Saved data entries

(** * gpglib: the packet content decryption engine

    A shallow embedding of [gpglib/content_parsers/crypt.py]: the algorithm
    registry ([Mapping], [Algorithms], [Compression]), the MPI reader
    ([Mpi.parse]) with the per-algorithm layouts, and the PKCS#1 v1.5
    unpadding of the session key ([PKCS.consume]).
    Further down, [gpglib/utils.py]: [dump] and the [ValueTracker].

    The program is Python 2 ([print] statements in [gpglib.py], integer [/],
    [str] used as bytes).  It drives three libraries that are not part of the
    repository: [bitstring] (bit cursors), PyCrypto ([key.decrypt],
    [Random]) and [zlib].  [bitstring] is modelled from its documented
    behaviour at bit granularity; the two others are parameters. *)

From Stdlib Require Import ZArith Strings.Byte DecimalString.
From stdpp Require Import base decidable numbers list strings gmap.
From Stdlib Require HexadecimalString.

Local Open Scope Z_scope.

(** ** Bytes and bits *)

(** A Python 2 [str] used as binary data is a [list byte]. *)

#[global] Instance byte_eq_decision : EqDecision byte := byte_eq_dec.

(** The eight bits of a byte, most significant first, as [bitstring] stores
    them. *)
Definition bits_of_byte (b : byte) : list bool :=
  let '(b0, (b1, (b2, (b3, (b4, (b5, (b6, b7))))))) := Byte.to_bits b in
  [b7; b6; b5; b4; b3; b2; b1; b0].

Definition bits_of_bytes (bs : list byte) : list bool :=
  concat (map bits_of_byte bs).

(** Whole bytes of a bit string whose length is a multiple of eight. *)
Fixpoint bytes_of_bits (l : list bool) : list byte :=
  match l with
  | b7 :: b6 :: b5 :: b4 :: b3 :: b2 :: b1 :: b0 :: l' =>
      Byte.of_bits (b0, (b1, (b2, (b3, (b4, (b5, (b6, b7))))))) :: bytes_of_bits l'
  | _ => []
  end.

(** Unsigned big-endian interpretation of a bit string ([uint]). *)
Definition uint_of_bits (l : list bool) : Z :=
  fold_left (fun acc (b : bool) => 2 * acc + (if b then 1 else 0)) l 0.

(** ** Python exceptions *)

Inductive Exception : Type :=
| ReadError                          (* bitstring.ReadError *)
| ByteAlignError                     (* bitstring.ByteAlignError *)
| InterpretError                     (* bitstring.InterpretError *)
| ValueError
| TypeError
| NotImplementedError (msg : string)
| PGPException (msg : string)        (* gpglib.errors.PGPException *)
| ForeignError (msg : string).       (* raised inside an external primitive *)

Inductive Outcome (A : Type) : Type :=
| Return (a : A)
| Raise (e : Exception).
Arguments Return {A} a.
Arguments Raise {A} e.

(** ** Computations over a mutable state that may raise

    A raised exception keeps the state reached at the point of the raise:
    the objects a Python function mutated before it raised stay mutated. *)

Definition Py (S A : Type) : Type := S -> Outcome A * S.

Definition ret {S A} (a : A) : Py S A := fun s => (Return a, s).
Definition raise {S A} (e : Exception) : Py S A := fun s => (Raise e, s).
Definition bind {S A B} (m : Py S A) (k : A -> Py S B) : Py S B :=
  fun s => match m s with
           | (Return a, s') => k a s'
           | (Raise e, s') => (Raise e, s')
           end.
Definition lift_outcome {S A} (o : Outcome A) : Py S A := fun s => (o, s).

Your assignment
The range runs from the line above containing "b1 :: b0 :: l' =>" to the line containing "(Return a, s).", inclusive. Restate those lines word for word and no others.

Output for this exercise
  | b7 :: b6 :: b5 :: b4 :: b3 :: b2 :: b1 :: b0 :: l' =>
      Byte.of_bits (b0, (b1, (b2, (b3, (b4, (b5, (b6, b7))))))) :: bytes_of_bits l'
  | _ => []
  end.

(** Unsigned big-endian interpretation of a bit string ([uint]). *)
Definition uint_of_bits (l : list bool) : Z :=
  fold_left (fun acc (b : bool) => 2 * acc + (if b then 1 else 0)) l 0.

(** ** Python exceptions *)

Inductive Exception : Type :=
| ReadError                          (* bitstring.ReadError *)
| ByteAlignError                     (* bitstring.ByteAlignError *)
| InterpretError                     (* bitstring.InterpretError *)
| ValueError
| TypeError
| NotImplementedError (msg : string)
| PGPException (msg : string)        (* gpglib.errors.PGPException *)
| ForeignError (msg : string).       (* raised inside an external primitive *)

Inductive Outcome (A : Type) : Type :=
| Return (a : A)
| Raise (e : Exception).
Arguments Return {A} a.
Arguments Raise {A} e.

(** ** Computations over a mutable state that may raise

    A raised exception keeps the state reached at the point of the raise:
    the objects a Python function mutated before it raised stay mutated. *)

Definition Py (S A : Type) : Type := S -> Outcome A * S.

Definition ret {S A} (a : A) : Py S A := fun s => (Return a, s).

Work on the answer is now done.